Thoughts on Psalm 19


Psalm 19 (ESV)

1 The heavens declare the glory of God,
and the sky above proclaims his handiwork.
2 Day to day pours out speech,
and night to night reveals knowledge.
3 There is no speech, nor are there words,
whose voice is not heard.
Their voice goes out through all the earth,
and their words to the end of the world.
In them he has set a tent for the sun,
5 which comes out like a bridegroom leaving his chamber,
and, like a strong man, runs its course with joy.
6 Its rising is from the end of the heavens,
and its circuit to the end of them,
and there is nothing hidden from its heat.


7 The law of the Lord is perfect,
reviving the soul;
the testimony of the Lord is sure,
making wise the simple;
the precepts of the Lord are right,
rejoicing the heart;
the commandment of the Lord is pure,
enlightening the eyes;
9 the fear of the Lord is clean,
enduring forever;
the rules of the Lord are true,
and righteous altogether.
10 More to be desired are they than gold,
even much fine gold;
sweeter also than honey
and drippings of the honeycomb.
11 Moreover, by them is your servant warned;
in keeping them there is great reward.


12 Who can discern his errors?
declare me innocent from hidden faults.
13 Keep back your servant also from presumptuous sins;
let them not have dominion over me!
Then I shall be blameless,
and innocent of great transgression.

14 Let the words of my mouth and the meditation of my heart
be acceptable in your sight,
O Lord, my rock and my redeemer.

353I’ve been pondering this Psalm for the past few weeks as I prepare to teach Women’s Sunday School at our church today. It seems to me that this Psalm is all about God’s revelation: through His creation  and through His Word. The psalmist is awed by both what the world around him reveals about God and by what God’s law reveals. His only possible response at the end is to realize his own sin and how far he is from the holy God and to ask God to find his offering acceptable.

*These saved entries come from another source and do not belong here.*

(** [self.query_one("#chat-viewer", ChatViewer).update_content(content)] *)
Definition update_chat_viewer (content : pystr) : M State unit :=
  let! self := get_self in
  match chat_viewer self with
  | Some _ => modify_self (set_chat_viewer (Some content))
  | None => raise (NoMatches (py "No nodes match '#chat-viewer'"))
  end.

Definition on_chat_modified : M State unit :=
  let! self := get_self in
  let! there := in_world (path_exists (chat_file self)) in
  if negb there then ret tt
  else
    let! content := in_world (read_text (chat_file self)) in
    try_except (update_chat_viewer content) (fun _ => ret tt).

(** The line [f"\n[User @ {timestamp}]: {message}\n"]. *)
Definition user_line (timestamp message : pystr) : pystr :=
  [LF] ++ py "[User @ " ++ timestamp ++ py "]: " ++ message ++ [LF].

Definition send_user_message : M State unit :=
  try_except
    (let! self := get_self in
     match user_message_input self with
     | None => raise (NoMatches (py "No nodes match '#user-message-input'"))
     | Some value =>
         let message := strip value in
         match message with
         | [] => ret tt
         | _ =>
             let! timestamp := in_world strftime_now in
             let formatted_message := user_line timestamp message in
             exec in_world (append_text (chat_file self) formatted_message) in
             exec modify_self (set_user_message_input (Some [])) in
             exec on_chat_modified in
             notify (py "Message sent to CHAT.md")
         end
     end)
    (fun _ => ret tt).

Our Children’s Sunday School has been studying catechism this year and both John and David are currently working on memorizing catechism questions related to the Ten Commandments. John this past week has been working on learning the questions about the Third Commandment (not taking the name of the Lord in vain). The catechism expounds on the concept of “name” to mean that we are to treat all of God’s names, titles, qualities, works and word with respect. It then goes on to ask:

What does the third commandment forbid?
The third commandment forbids our treating as unholy or abusing anything God uses to make Himself known.  (Question and Answer 55, Westminster Shorter Catechism in Modern English)

In reflecting on this question and Psalm 19 together, I thought about the ways God reveals Himself. As someone who loves science, I’ve always seen the hand of God in the intricate inner working of the cells or the complexity of a chemical reaction. As an introvert, I tend to feel closest to God when walking alone on a beach at sunrise or when sitting on a rock over a powerful waterfall. God also reveals Himself through our relationships: the laugh of a child, a friend who cries with us, a kind word when needed. And of course, God reveals Himself through His Word and through worship with a community of believers. I’m certainly not always perfect at recognizing those moments of revelation and praising Him but I think often my response is to thank him for the beauty of a sunrise or the kindness of a friend.

Here’s where it gets tricky. God also reveals Himself in ways I don’t always recognize. Maybe it’s in the common grace available to me during a particularly tough day. Maybe it’s in the pain in a stubbed toe. Pain that serves as much of an important purpose in the body as almost anything else. Maybe it’s in the loneliness that I feel when I’m snubbed by someone I thought was a friend. Those means of revelation are harder for me to see and are easier for me to curse. It’s one thing to cry out to God and ask for Him to take hardship away; it’s another to refuse to believe that the hardship is part of His revelation.

*As a footnote of sorts, I always find it difficult to talk about “suffering” when I live an incredibly blessed and comfortable life. I’m no theologian and reconciling God with the evil and true suffering in the world is one that I struggle with. What I come back to is that I know God is good. I know evil exists. Beyond that, the question is one I wrestle with and probably always will.